Records excerpted from a collection
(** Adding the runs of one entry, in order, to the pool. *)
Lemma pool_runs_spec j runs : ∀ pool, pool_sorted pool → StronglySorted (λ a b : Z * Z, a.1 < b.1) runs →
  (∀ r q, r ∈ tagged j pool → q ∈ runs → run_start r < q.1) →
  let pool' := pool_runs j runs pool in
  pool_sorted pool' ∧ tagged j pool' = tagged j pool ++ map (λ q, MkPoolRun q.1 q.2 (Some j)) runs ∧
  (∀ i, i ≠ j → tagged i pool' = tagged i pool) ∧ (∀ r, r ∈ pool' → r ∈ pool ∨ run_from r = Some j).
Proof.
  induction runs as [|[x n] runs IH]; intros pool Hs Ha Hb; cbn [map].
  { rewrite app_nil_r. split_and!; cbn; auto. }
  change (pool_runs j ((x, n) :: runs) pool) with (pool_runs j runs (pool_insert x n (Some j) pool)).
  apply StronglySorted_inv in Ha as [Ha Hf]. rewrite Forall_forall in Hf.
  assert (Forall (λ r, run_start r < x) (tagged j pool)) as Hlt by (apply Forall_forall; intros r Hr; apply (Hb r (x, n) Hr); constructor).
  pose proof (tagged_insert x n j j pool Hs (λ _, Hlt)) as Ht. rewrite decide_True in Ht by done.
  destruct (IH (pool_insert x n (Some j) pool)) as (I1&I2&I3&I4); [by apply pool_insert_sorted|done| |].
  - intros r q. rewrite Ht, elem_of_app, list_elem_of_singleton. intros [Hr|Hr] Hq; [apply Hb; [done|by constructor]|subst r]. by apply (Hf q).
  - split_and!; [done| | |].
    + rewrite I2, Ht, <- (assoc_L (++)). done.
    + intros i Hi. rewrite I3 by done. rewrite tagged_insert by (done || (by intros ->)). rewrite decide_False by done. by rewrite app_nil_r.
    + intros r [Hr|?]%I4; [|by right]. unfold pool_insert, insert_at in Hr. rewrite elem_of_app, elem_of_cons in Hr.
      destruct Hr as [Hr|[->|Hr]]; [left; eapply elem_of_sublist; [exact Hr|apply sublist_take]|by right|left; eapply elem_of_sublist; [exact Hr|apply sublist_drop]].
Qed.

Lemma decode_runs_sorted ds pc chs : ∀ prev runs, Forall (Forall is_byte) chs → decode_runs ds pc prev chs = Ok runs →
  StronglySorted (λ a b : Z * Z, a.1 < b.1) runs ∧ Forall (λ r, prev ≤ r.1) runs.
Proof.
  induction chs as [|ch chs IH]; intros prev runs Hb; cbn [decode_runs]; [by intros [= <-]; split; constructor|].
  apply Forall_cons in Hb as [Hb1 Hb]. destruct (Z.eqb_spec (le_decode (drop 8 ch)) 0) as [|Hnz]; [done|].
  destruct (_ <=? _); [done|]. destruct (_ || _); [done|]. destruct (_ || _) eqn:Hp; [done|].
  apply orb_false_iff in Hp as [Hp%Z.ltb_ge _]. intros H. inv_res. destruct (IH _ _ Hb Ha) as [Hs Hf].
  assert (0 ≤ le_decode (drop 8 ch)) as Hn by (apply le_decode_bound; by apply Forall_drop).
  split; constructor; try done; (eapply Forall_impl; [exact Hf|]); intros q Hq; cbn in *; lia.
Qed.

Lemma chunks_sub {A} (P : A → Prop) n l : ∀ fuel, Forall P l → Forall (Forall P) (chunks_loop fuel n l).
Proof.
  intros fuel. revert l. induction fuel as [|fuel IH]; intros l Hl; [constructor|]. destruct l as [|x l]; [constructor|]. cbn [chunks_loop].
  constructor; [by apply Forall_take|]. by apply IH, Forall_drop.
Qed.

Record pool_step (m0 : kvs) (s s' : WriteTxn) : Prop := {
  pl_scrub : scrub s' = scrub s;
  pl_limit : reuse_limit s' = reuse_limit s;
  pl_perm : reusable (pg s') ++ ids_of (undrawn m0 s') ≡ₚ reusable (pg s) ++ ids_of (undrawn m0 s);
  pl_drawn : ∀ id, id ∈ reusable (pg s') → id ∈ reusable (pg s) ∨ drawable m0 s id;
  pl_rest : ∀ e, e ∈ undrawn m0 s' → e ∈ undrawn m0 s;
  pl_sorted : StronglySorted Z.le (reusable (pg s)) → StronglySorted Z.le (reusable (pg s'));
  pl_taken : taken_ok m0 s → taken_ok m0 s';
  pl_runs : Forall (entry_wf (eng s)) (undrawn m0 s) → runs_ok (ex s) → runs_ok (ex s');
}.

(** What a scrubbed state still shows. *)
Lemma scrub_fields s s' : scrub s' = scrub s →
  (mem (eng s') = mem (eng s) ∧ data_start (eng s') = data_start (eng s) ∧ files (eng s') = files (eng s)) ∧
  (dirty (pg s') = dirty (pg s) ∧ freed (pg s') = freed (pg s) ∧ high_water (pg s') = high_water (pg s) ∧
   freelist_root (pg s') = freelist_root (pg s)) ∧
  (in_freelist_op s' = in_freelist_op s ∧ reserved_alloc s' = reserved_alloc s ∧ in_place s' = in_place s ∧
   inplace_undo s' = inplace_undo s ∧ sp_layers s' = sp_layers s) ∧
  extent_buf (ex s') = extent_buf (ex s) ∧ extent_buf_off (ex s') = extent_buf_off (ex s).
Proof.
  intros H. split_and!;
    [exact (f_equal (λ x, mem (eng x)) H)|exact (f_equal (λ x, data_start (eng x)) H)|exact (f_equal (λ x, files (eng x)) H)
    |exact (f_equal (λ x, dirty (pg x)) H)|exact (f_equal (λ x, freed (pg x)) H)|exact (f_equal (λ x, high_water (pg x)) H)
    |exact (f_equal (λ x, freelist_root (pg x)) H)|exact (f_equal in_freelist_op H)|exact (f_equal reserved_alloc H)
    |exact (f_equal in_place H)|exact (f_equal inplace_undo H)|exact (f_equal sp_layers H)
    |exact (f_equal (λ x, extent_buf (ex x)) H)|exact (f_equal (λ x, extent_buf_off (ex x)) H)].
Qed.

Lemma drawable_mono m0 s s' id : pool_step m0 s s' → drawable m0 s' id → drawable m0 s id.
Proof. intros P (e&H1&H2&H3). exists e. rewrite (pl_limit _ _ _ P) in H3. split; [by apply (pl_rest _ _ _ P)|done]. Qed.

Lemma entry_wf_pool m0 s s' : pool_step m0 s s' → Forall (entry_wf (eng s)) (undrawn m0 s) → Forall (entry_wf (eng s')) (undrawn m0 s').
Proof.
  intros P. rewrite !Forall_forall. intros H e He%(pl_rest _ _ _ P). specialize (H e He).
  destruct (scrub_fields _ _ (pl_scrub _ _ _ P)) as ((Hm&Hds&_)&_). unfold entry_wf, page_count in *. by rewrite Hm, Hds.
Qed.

Task description
Which lines in the data above hold the word "induction"? Return each of them.

Output below
  induction runs as [|[x n] runs IH]; intros pool Hs Ha Hb; cbn [map].
  induction chs as [|ch chs IH]; intros prev runs Hb; cbn [decode_runs]; [by intros [= <-]; split; constructor|].
  intros fuel. revert l. induction fuel as [|fuel IH]; intros l Hl; [constructor|]. destruct l as [|x l]; [constructor|]. cbn [chunks_loop].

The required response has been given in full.